The first death of 2022
The headline on today's Nova Scotia COVID report is like a poem of panic. "One Death, 678 New Cases of COVID-19, Long-Term Care Outbreaks, Hospital Outbreaks, State of Emergency Renewed," it reads. Let's do a deconstruction of dread.
The person who died from the disease was a woman who lived in the Central zone. She was in her 80s, and the province doesn't yet know if she was infected by omicron or another variant. She becomes the first COVID death of the new year—the first since December 22 and the 112th confirmed victim of Nova Scotia's pandemic.
"I want to extend my deepest condolences to the family and friends who are grieving the loss of their loved one today," says premier Tim Houston in the report. "We need to protect everyone from this virus. Please get vaccinated and get your booster shot as soon as you can, get tested if you feel unwell and follow public health measures to help protect yourself and your communities."
Today's 678 new cases are the fewest daily infections reported since the 618 cases reported last Friday. They are spread across the province as 394 cases in Central zone, 108 in Eastern, 97 Northern and 79 Western. The government estimates there are 6,615 active cases in Nova Scotia, with 48 of those infected being sick enough to currently require hospitalization.
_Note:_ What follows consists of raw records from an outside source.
(** * RecordStore: the per-table record cache of the blocks SDK

    A shallow embedding of [packages/sdk/src/models/record_store.js].

    The store keeps, per table, the record map of the table data, the memoized
    record models, and three per-field tables: the loaded flags, the pending
    load promises and the retain counts.  Loading is asynchronous (promises),
    unloading is delayed ([setTimeout]); both are modelled by an explicit event
    loop state [World] holding the promise table, the timer queue and the
    trace of the calls the store makes to its collaborators (the airtable
    interface, the console and the watchable substrate [_onChange]).

    Conventions.
    - A JS object used as a table whose key order is never observed is a
      [gmap]; an object whose keys are enumerated ([Object.keys], [entries])
      is the list of its entries in enumeration order.  All ids are strings of
      the form [fld...], [rec...], so enumeration order is insertion order.
    - [obj[k] = undefined] keeps the key with the value [undefined]: tables
      whose entries are assigned [undefined] have an optional value.
    - The getters inherited from [AbstractModelWithAsyncData] ([isDataLoaded],
      [isDeleted], [_data]) are components of the store state.
    - [this._data] is read as on a live table.  On a deleted table
      ([isDeleted s = true]) the inherited getter throws before anything else
      happens, so the functions that read it ([isRecordMetadataLoaded], the
      merge of a fetched snapshot, [triggerOnChangeForDirtyPaths],
      [getRecordByIdIfExists]) describe the code for [isDeleted s = false]
      only; a property that would otherwise speak about a deleted table
      assumes [isDeleted s = false], or assumes a result that the code gives
      on a live table only. *)

From stdpp Require Import gmap strings list fin_maps.
From Stdlib Require Import ZArith Lia.
(** * EvalSetting: the evaluation-protocol options record

    A shallow embedding of [config/eval_setting.py] and the properties its
    specification states about it.

    The file has three parts:
    - a model of the Python values and built-ins the class relies on;
    - the class itself, one definition per method, written in a small
      state-and-exception monad over the instance;
    - the properties. *)

From Stdlib Require Import String Ascii List ZArith QArith Bool.
From Stdlib Require Import Permutation Sorted Lia DecimalString.
Import ListNotations.
Local Open Scope string_scope.

(** ** Python values *)

(** Insertion-ordered association lists stand for [dict]s whose keys are
    strings: every dictionary the class builds is keyed by keyword names. *)
Definition alist (A : Type) : Type := list (string * A).

Fixpoint alist_get {A} (k : string) (d : alist A) : option A :=
  match d with
  | [] => None
  | (k', v) :: d' => if String.eqb k k' then Some v else alist_get k d'
  end.

(** [d[k] = v]: an existing key keeps its position, a new key goes last. *)
Fixpoint alist_set {A} (k : string) (v : A) (d : alist A) : alist A :=
  match d with
  | [] => [(k, v)]
  | (k', v') :: d' =>
      if String.eqb k k' then (k', v) :: d' else (k', v') :: alist_set k v d'
  end.

Definition alist_remove {A} (k : string) (d : alist A) : alist A :=
  filter (fun kv => negb (String.eqb k (fst kv))) d.

Definition alist_keys {A} (d : alist A) : list string := map fst d.

Definition alist_mem {A} (k : string) (d : alist A) : bool :=
  existsb (String.eqb k) (alist_keys d).

(** [d.update(other)] *)
Definition alist_update {A} (d other : alist A) : alist A :=
  fold_left (fun acc kv => alist_set (fst kv) (snd kv) acc) other d.

(** The values that reach the class.  A finite [float] stands for the
    rational it denotes; the other floats are the two infinities and the
    not-a-number.  A string is the sequence of its characters. *)
#[warnings="-register-all"]
Inductive value : Type :=
| VNone
| VBool (b : bool)
| VInt (z : Z)
| VFloat (q : Q)
| VStr (s : string)
| VList (l : list value)
| VDict (d : alist value)
| VInf (negative : bool)
| VNaN.

Definition dict : Type := alist value.

Inductive exn : Type :=
| ValueError (msg : string)
| TypeError
| KeyError (key : string)
| AttributeError.

(** A computation that may raise. *)
Definition result (A : Type) : Type := (exn + A)%type.

Definition is_None (v : value) : bool :=
  match v with VNone => true | _ => false end.

Definition isinstance_str (v : value) : bool :=
  match v with VStr _ => true | _ => false end.

Definition isinstance_list (v : value) : bool :=
  match v with VList _ => true | _ => false end.

(** [len(v)] *)
Definition py_len (v : value) : result nat :=
  match v with
  | VStr s => inr (String.length s)
  | VList l => inr (List.length l)
  | VDict d => inr (List.length d)
  | _ => inl TypeError
  end.

(** [bool(v)] *)
Definition py_truthy (v : value) : bool :=
  match v with
  | VNone => false
  | VBool b => b
  | VInt z => negb (Z.eqb z 0)
  | VFloat q => negb (Qeq_bool q 0)
  | VStr s => negb (String.eqb s "")
  | VList l => negb (Nat.eqb (List.length l) 0)
  | VDict d => negb (Nat.eqb (List.length d) 0)
  | VInf _ => true
  | VNaN => true
  end.

(** The rationals with the two infinities, in their order. *)
Inductive extended : Type :=
| Minus_inf
| Finite (q : Q)
| Plus_inf.

Definition Qltb (x y : Q) : bool :=
  match (x ?= y)%Q with Lt => true | _ => false end.

Definition ext_ltb (x y : extended) : bool :=
  match x, y with
  | Minus_inf, Minus_inf => false
  | Minus_inf, _ => true
  | Finite _, Minus_inf => false
  | Finite p, Finite q => Qltb p q
  | Finite _, Plus_inf => true
  | Plus_inf, _ => false
  end.

Definition ext_eqb (x y : extended) : bool :=
  match x, y with
  | Minus_inf, Minus_inf => true
  | Finite p, Finite q => Qeq_bool p q
  | Plus_inf, Plus_inf => true
  | _, _ => false
  end.

(** Booleans, integers and floats compare with each other by value; the
    not-a-number has none. *)
Definition num_of (v : value) : option extended :=
  match v with
  | VBool b => Some (Finite (if b then 1 else 0)%Q)
  | VInt z => Some (Finite (inject_Z z))
  | VFloat q => Some (Finite q)
  | VInf negative => Some (if negative then Minus_inf else Plus_inf)
  | _ => None
  end.

(** A number that has a value: any boolean, integer or float but the
    not-a-number. *)
Definition is_number (v : value) : bool :=
  match num_of v with Some _ => true | None => false end.

Definition is_nan (v : value) : bool :=
  match v with VNaN => true | _ => false end.

(** [a == b]; the not-a-number equals nothing, itself included (two
    occurrences are taken as two objects). *)
Fixpoint py_eq (a b : value) {struct a} : bool :=
  match a, b with
  | VNone, VNone => true
  | VStr s, VStr t => String.eqb s t
  | VList l, VList m =>
      (fix all2 (l m : list value) {struct l} : bool :=
         match l, m with
         | [], [] => true
         | x :: l', y :: m' => py_eq x y && all2 l' m'
         | _, _ => false
         end) l m
  | VDict d, VDict e =>
      Nat.eqb (List.length d) (List.length e) &&
      (fix sub (d : alist value) {struct d} : bool :=
         match d with
         | [] => true
         | (k, v) :: d' =>
             match alist_get k e with
             | Some w => py_eq v w
             | None => false
             end && sub d'
         end) d
  | _, _ =>
      match num_of a, num_of b with
      | Some x, Some y => ext_eqb x y
      | _, _ => false
      end
  end.

(** [a < b]: defined between numbers, between strings and, lexicographically,
    between lists; [TypeError] otherwise.  Against the not-a-number every
    number compares, and the answer is [False] either way round. *)
Fixpoint py_lt (a b : value) {struct a} : result bool :=
  match a, b with
  | VStr s, VStr t => inr (String.ltb s t)
  | VList l, VList m =>
      (fix lex (l m : list value) {struct l} : result bool :=
         match l, m with
         | [], [] => inr false
         | [], _ :: _ => inr true
         | _ :: _, [] => inr false
         | x :: l', y :: m' => if py_eq x y then lex l' m' else py_lt x y
         end) l m
  | _, _ =>
      match num_of a, num_of b with
      | Some x, Some y => inr (ext_ltb x y)
      | _, _ =>
          if (is_number a || is_nan a) && (is_number b || is_nan b)
          then inr false
          else inl TypeError
      end
  end.

(** [list.sort]: a stable sort that only asks [<].  [insert x l] puts [x],
    which stood before every element of [l], in front of the first element
    that is not smaller than it. *)
Fixpoint insert (x : value) (l : list value) : result (list value) :=
  match l with
  | [] => inr [x]
  | y :: l' =>
      match py_lt y x with
      | inl e => inl e
      | inr true =>
          match insert x l' with
          | inl e => inl e
          | inr r => inr (y :: r)
          end
      | inr false => inr (x :: y :: l')
      end
  end.

Fixpoint sort_asc (l : list value) : result (list value) :=
  match l with
  | [] => inr []
  | x :: l' =>
      match sort_asc l' with
      | inl e => inl e
      | inr s => insert x s
      end
  end.

(** A not-a-number occurs in the value, at any depth. *)
Fixpoint has_nan (v : value) : bool :=
  match v with
  | VNaN => true
  | VList l =>
      (fix any (l : list value) : bool :=
         match l with
         | [] => false
         | x :: l' => has_nan x || any l'
         end) l
  | VDict d =>
      (fix any (d : alist value) : bool :=
         match d with
         | [] => false
         | (_, x) :: d' => has_nan x || any d'
         end) d
  | _ => false
  end.

(** [v in set(members)]: the candidate is hashed first, and lists and
    dictionaries are not hashable. *)
Definition set_contains (members : list string) (v : value) : result bool :=
  match v with
  | VList _ | VDict _ => inl TypeError
  | VStr s => inr (existsb (String.eqb s) members)
  | _ => inr false
  end.

(** [v[key]] for a string key. *)
Definition py_getitem (v : value) (key : string) : result value :=
  match v with
  | VDict d =>
      match alist_get key d with
      | Some w => inr w
      | None => inl (KeyError key)
      end
  | _ => inl TypeError
  end.

(** [v.update(kwargs)] *)
Definition py_update (v : value) (kwargs : dict) : result value :=
  match v with
  | VDict d => inr (VDict (alist_update d kwargs))
  | _ => inl AttributeError
  end.

(** What the interpreter decides and the class does not: how a value prints
    ([repr]), in which order a set of strings is enumerated, and what its
    sort makes of a list in which a not-a-number occurs.  Such a list has no
    sorted order, since every comparison with a not-a-number answers
    [False], and where its elements end up depends on the comparisons the
    interpreter's algorithm happens to make.  Two things hold of every
    list: the sort keeps the elements, and it leaves as it is a list in
    which no element is smaller than the one before it, which it takes for
    a single ascending run. *)
Class Runtime : Type := {
  repr : value -> string;
  set_iter : list string -> list string;
  set_iter_perm : forall l, NoDup l -> Permutation (set_iter l) l;
  nan_sort : list value -> result (list value);
  nan_sort_perm : forall l s, nan_sort l = inr s -> Permutation l s;
  nan_sort_run :
    forall l, Sorted (fun a b => py_lt b a = inr false) l -> nan_sort l = inr l
}.

(** The ascending sort of the interpreter: the stable sort above, which is
    what any stable sort gives when the comparisons agree with an order,
    and the interpreter's own result otherwise. *)
Definition builtin_sort `{Runtime} (l : list value) : result (list value) :=
  if existsb has_nan l then nan_sort l else sort_asc l.

(** [l.sort(reverse=r)]: with [reverse] the list is reversed, sorted and
    reversed again, which keeps equal elements in their original order.
    The sort is in place: the caller's list object is reordered, also in
    part when a comparison raises, and whoever holds that object sees it
    reordered.  Here the sorted list is returned to the one who sorts, and
    values are not objects: the methods below speak for an instance that
    does not hold the list object it is asked to sort. *)
Definition list_sort `{Runtime} (reverse : bool) (l : list value)
  : result (list value) :=
  if reverse then
    match builtin_sort (rev l) with
    | inl e => inl e
    | inr s => inr (rev s)
    end
  else builtin_sort l.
The outbreaks in long-term care referred to by the report headline include six new sites: Blomidon Court in Wolfville, Orchard Court and Evergreen Home for Special Care in Kentville, Grand View Manor in Berwick, Queens Manor in Liverpool and The Meadows in Yarmouth. They involve a total of 39 residents and staff. The report also says 12 people in previously reported LTC outbreaks are newly infected, and there are five new COVID patients in ongoing hospital outbreaks.
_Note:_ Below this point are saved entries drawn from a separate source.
(** X4.  The class name is read off the folder path.  For Omniglot it is
    the last two components joined by a dot, [alphabet.character]; for
    MiniImageNet and ImageNetKamon it is the last component alone, so two
    folders of the same name under different parents are one class. *)
Theorem folder_class_of_path (subset parent alphabet character : string) :
  is_segment alphabet →
  is_segment character →
  folder_class WOmniglot subset (parent +:+ "/" +:+ alphabet +:+ "/" +:+ character)
  = Ok (alphabet +:+ "." +:+ character)
  ∧ folder_class WMiniImageNet subset (parent +:+ "/" +:+ alphabet +:+ "/" +:+ character)
    = Ok character
  ∧ folder_class WImageNetKamon subset (parent +:+ "/" +:+ alphabet +:+ "/" +:+ character)
    = Ok character.
Proof.
  unfold is_segment. intros Halphabet Hcharacter.
  assert (split "/" (parent +:+ "/" +:+ alphabet +:+ "/" +:+ character)
          = split "/" parent ++ [alphabet; character]) as Hsplit.
  { change (parent +:+ "/" +:+ alphabet +:+ "/" +:+ character)
      with (parent +:+ String "/" (alphabet +:+ String "/" character)).
    by rewrite !split_app_sep, Halphabet, Hcharacter. }
  assert (py_list_get (split "/" parent ++ [alphabet; character]) (-1) = Ok character)
    as Hlast.
  { rewrite (assoc_L (++) _ [alphabet] [character]). apply py_list_get_snoc_last. }
  unfold folder_class, walker_describe, OmniglotDataset.describe, MiniImageNet.describe,
    ImageNetKamonDataset.describe.
  rewrite Hsplit, Hlast, py_list_get_snoc_last_but_one. simpl.
  unfold py_dict_get. by simplify_map_eq.
Qed.

Lemma folder_class_of_path_witness :
  folder_class WOmniglot "background"
    ("/data/Omniglot/images_background" +:+ "/" +:+ "Latin" +:+ "/" +:+ "character01")
  = Ok ("Latin" +:+ "." +:+ "character01")
  ∧ folder_class WMiniImageNet "background"
      ("/data/Omniglot/images_background" +:+ "/" +:+ "Latin" +:+ "/" +:+ "character01")
    = Ok "character01"
  ∧ folder_class WImageNetKamon "background"
      ("/data/Omniglot/images_background" +:+ "/" +:+ "Latin" +:+ "/" +:+ "character01")
    = Ok "character01".
Proof.
  apply (folder_class_of_path "background" "/data/Omniglot/images_background"
           "Latin" "character01"); reflexivity.
Defined.

(** X5.  A file that lies directly in the folder of the subset, not in a
    class folder, is indexed too.  The root of the walk ends in a
    separator, so the last component of its path is empty: the class name
    of such a file is ["images_<subset>."] for Omniglot and the empty
    string for MiniImageNet and ImageNetKamon. *)
Theorem folder_class_of_top (E : environment) (subset : string) :
  is_segment subset →
  folder_class WOmniglot subset (walker_top E WOmniglot subset)
  = Ok ("images_" +:+ subset +:+ ".")
  ∧ folder_class WMiniImageNet subset (walker_top E WMiniImageNet subset) = Ok ""
  ∧ folder_class WImageNetKamon subset (walker_top E WImageNetKamon subset) = Ok "".
Proof.
  intros Hsubset.
  assert (is_segment ("images_" +:+ subset)) as Himages.
  { change ("images_" +:+ subset)
      with (String "i" (String "m" (String "a" (String "g" (String "e" (String "s"
             (String "_" subset))))))).
    repeat (apply is_segment_cons; [done|]). done. }
  unfold is_segment in Himages.
  assert (∀ folder : string,
            split "/" (DATA_PATH E +:+ String "/" (folder +:+
                         String "/" (("images_" +:+ subset) +:+ String "/" "")))
            = (split "/" (DATA_PATH E) ++ split "/" folder)
                ++ ["images_" +:+ subset; ""]) as Hsplit.
  { intros folder. rewrite !split_app_sep, Himages. simpl.
    by rewrite <-!(assoc_L (++)). }
  split; [|split].
  - unfold folder_class, walker_describe, OmniglotDataset.describe, walker_top.
    change (DATA_PATH E +:+ "/Omniglot/images_" +:+ subset +:+ "/")
      with (DATA_PATH E +:+ String "/" ("Omniglot" +:+
              String "/" (("images_" +:+ subset) +:+ String "/" ""))).
    rewrite Hsplit, py_list_get_snoc_last_but_one.
    rewrite (assoc_L (++) _ ["images_" +:+ subset] [""]), py_list_get_snoc_last.
    simpl. unfold py_dict_get. by simplify_map_eq.
  - unfold folder_class, walker_describe, MiniImageNet.describe, walker_top.
    change (DATA_PATH E +:+ "/miniImageNet/images_" +:+ subset +:+ "/")
      with (DATA_PATH E +:+ String "/" ("miniImageNet" +:+
              String "/" (("images_" +:+ subset) +:+ String "/" ""))).
    rewrite Hsplit.
    rewrite (assoc_L (++) _ ["images_" +:+ subset] [""]), py_list_get_snoc_last.
    simpl. unfold py_dict_get. by simplify_map_eq.
  - unfold folder_class, walker_describe, ImageNetKamonDataset.describe, walker_top.
    change (DATA_PATH E +:+ "/miniImageNet/images_" +:+ subset +:+ "/")
      with (DATA_PATH E +:+ String "/" ("miniImageNet" +:+
              String "/" (("images_" +:+ subset) +:+ String "/" ""))).
    rewrite Hsplit.
    rewrite (assoc_L (++) _ ["images_" +:+ subset] [""]), py_list_get_snoc_last.
    simpl. unfold py_dict_get. by simplify_map_eq.
Qed.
Renewing the state of emergency has nothing to do with today's case numbers or death; it has been extended every two weeks since the SOE was called March 22, 2020, nearly two years ago.
Comparing active cases in the third and fourth waves
In December, the town of Antigonish became ground zero for an inter-provincial COVID outbreak due to a weekend of superspreader events connected to the annual presentation of X-Rings at St. Francis Xavier University. But how bad is the outbreak, really? The following chart lets you compare Nova Scotia's active cases, dating from the third wave in April through the fourth wave and its infection Xplosion, using case data from provincial pandemic reports. The chart will be updated when provincial reporting allows. Note: From Dec 10 through Dec 22, Nova Scotia was too overwhelmed by new COVID cases to report recoveries or an official active case count; the active case numbers on this graph for those dates have been calculated by adding each day's new cases to the last official active count, and are therefore a maximum active caseload. Starting Dec 23, the province is issuing an "estimated" number of active cases.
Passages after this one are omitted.